### Task objective
Where does the word "JStr" occur in the entries below? Copy every line that has it.

-- -- --

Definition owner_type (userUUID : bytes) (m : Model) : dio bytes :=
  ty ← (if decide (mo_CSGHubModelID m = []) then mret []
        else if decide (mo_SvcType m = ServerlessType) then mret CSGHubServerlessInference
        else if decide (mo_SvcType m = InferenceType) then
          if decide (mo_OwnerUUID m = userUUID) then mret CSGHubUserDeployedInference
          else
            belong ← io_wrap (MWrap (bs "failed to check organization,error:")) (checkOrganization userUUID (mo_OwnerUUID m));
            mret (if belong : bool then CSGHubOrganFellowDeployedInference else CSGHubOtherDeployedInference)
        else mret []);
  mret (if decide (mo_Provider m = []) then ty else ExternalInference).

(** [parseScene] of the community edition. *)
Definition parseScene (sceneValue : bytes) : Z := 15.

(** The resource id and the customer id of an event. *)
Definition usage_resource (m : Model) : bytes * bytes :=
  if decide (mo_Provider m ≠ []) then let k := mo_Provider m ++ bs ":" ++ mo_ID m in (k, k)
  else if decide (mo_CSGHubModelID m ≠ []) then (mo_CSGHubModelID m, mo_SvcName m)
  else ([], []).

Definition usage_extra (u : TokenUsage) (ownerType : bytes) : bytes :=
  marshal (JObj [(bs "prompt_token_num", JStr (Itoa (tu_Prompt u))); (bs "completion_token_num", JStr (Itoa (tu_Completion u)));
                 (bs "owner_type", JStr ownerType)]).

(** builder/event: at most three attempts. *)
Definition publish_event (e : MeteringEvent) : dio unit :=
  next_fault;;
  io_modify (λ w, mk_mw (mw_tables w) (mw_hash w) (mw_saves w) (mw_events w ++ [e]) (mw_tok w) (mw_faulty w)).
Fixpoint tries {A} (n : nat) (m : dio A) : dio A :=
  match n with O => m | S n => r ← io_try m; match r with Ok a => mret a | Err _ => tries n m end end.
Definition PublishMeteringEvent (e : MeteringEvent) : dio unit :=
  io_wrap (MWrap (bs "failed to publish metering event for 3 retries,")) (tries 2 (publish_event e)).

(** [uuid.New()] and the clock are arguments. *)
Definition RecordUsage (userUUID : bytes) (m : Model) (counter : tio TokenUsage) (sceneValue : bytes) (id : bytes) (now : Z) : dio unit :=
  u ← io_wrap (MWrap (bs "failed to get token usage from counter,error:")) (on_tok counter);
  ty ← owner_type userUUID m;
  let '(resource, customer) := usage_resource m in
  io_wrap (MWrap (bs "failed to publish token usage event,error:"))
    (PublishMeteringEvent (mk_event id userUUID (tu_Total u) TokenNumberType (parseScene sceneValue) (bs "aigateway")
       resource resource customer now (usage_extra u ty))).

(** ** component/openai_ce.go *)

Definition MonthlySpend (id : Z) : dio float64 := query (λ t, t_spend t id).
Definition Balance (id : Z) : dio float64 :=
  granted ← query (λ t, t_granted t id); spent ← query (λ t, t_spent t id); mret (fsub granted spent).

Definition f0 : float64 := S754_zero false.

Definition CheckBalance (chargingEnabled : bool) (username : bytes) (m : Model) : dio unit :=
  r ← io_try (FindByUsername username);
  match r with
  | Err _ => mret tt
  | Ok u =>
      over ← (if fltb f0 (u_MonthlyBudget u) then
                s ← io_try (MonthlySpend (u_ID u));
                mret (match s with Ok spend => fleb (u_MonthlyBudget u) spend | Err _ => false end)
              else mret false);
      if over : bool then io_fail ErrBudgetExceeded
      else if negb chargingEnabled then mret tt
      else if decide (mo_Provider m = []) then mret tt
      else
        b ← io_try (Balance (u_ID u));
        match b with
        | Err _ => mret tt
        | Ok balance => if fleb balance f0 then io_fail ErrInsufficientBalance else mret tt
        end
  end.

-- -- --

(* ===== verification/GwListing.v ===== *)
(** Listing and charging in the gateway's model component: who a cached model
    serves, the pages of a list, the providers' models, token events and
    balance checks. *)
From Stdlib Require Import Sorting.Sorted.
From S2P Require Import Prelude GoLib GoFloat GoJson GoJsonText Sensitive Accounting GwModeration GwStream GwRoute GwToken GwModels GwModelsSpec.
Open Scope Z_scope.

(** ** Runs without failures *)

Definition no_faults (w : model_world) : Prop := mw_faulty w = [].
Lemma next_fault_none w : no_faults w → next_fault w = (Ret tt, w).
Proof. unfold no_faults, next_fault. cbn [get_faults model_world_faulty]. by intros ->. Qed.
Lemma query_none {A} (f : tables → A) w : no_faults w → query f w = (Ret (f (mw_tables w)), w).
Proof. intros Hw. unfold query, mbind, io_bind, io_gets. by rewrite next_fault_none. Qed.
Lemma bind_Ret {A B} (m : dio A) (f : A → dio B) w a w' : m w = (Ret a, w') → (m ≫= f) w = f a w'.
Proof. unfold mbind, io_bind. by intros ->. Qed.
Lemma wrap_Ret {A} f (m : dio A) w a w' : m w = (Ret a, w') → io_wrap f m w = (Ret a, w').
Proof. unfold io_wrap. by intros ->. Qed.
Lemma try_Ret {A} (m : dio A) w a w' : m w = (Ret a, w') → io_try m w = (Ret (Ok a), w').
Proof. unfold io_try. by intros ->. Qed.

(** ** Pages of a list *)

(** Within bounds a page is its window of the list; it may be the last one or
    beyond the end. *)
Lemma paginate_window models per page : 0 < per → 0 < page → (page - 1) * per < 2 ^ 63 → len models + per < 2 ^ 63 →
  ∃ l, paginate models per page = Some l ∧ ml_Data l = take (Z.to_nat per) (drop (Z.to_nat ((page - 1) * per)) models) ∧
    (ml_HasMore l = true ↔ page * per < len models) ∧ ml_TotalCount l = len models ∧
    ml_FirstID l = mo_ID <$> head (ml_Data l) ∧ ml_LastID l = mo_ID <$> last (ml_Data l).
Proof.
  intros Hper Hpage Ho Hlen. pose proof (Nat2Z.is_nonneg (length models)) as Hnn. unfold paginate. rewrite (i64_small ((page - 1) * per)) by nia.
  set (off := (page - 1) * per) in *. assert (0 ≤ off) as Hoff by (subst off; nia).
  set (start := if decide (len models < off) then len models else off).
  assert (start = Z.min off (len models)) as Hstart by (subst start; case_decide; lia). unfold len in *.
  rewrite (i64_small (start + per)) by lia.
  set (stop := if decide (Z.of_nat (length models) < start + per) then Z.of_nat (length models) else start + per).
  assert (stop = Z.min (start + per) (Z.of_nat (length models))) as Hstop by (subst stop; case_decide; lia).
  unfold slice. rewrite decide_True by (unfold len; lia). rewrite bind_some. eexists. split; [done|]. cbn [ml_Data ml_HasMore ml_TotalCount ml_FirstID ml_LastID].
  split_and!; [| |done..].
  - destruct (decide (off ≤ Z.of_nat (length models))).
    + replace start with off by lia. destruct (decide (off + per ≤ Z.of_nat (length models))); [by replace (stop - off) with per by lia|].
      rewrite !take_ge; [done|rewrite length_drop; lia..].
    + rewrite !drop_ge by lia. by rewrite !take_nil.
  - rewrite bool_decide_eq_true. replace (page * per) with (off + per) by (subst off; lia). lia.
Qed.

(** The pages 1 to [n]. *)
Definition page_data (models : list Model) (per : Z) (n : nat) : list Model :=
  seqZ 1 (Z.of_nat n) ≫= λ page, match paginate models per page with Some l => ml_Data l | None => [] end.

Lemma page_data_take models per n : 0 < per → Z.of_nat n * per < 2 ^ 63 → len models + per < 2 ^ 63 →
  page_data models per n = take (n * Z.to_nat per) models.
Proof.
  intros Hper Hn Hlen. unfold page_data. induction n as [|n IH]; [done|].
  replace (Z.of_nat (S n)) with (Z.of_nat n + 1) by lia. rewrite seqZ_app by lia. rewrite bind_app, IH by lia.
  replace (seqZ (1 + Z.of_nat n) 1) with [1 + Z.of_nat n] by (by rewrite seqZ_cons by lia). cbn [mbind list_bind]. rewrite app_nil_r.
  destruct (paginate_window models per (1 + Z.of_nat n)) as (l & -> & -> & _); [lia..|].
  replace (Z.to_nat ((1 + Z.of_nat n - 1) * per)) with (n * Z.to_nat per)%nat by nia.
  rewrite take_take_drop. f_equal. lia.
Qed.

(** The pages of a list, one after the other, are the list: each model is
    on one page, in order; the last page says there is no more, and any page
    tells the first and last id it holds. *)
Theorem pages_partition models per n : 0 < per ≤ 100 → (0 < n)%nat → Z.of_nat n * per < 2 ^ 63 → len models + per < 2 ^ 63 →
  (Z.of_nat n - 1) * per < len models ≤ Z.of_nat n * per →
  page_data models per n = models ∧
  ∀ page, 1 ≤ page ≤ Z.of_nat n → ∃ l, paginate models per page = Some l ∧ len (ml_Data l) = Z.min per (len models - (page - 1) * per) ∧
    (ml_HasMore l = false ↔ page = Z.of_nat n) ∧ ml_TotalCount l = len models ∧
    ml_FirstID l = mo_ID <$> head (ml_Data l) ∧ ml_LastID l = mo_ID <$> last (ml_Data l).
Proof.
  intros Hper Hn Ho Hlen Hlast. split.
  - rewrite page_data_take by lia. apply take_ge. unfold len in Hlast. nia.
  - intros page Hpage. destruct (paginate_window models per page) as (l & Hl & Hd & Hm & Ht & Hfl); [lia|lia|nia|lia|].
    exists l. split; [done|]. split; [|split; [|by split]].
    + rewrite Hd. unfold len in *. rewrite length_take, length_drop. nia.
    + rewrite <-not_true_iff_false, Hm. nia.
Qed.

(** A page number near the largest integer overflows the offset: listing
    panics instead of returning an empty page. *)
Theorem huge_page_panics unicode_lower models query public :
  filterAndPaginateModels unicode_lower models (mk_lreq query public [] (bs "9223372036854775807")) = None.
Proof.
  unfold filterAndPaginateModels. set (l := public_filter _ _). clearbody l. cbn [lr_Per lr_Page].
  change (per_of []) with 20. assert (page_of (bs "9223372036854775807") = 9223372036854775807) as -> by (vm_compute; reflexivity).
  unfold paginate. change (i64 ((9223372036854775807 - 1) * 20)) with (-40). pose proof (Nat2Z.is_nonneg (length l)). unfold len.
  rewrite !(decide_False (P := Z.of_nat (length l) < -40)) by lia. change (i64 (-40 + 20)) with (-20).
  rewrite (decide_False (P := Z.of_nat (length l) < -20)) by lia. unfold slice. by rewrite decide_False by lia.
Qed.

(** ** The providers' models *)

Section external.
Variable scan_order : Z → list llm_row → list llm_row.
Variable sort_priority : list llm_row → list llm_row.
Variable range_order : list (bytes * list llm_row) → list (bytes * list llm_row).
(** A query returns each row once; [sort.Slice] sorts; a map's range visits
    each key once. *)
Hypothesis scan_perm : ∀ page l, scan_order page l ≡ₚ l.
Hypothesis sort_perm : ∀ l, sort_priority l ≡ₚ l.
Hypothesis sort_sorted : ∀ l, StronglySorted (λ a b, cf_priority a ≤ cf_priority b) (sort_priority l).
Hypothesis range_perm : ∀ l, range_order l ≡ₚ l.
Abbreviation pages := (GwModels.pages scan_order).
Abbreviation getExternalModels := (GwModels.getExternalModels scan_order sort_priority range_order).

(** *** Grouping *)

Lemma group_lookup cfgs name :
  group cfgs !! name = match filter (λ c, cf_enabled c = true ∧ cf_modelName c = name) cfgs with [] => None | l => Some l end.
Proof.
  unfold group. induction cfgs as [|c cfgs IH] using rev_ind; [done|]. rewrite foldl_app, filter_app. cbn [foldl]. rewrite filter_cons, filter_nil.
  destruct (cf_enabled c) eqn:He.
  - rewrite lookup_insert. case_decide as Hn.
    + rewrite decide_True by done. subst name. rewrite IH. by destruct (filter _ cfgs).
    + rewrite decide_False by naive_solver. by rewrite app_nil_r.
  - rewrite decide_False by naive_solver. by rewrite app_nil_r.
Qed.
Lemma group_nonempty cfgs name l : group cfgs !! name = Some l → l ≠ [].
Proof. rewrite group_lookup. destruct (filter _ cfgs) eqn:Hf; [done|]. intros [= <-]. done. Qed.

-- -- --

### Response to this exercise
  marshal (JObj [(bs "prompt_token_num", JStr (Itoa (tu_Prompt u))); (bs "completion_token_num", JStr (Itoa (tu_Completion u)));
                 (bs "owner_type", JStr ownerType)]).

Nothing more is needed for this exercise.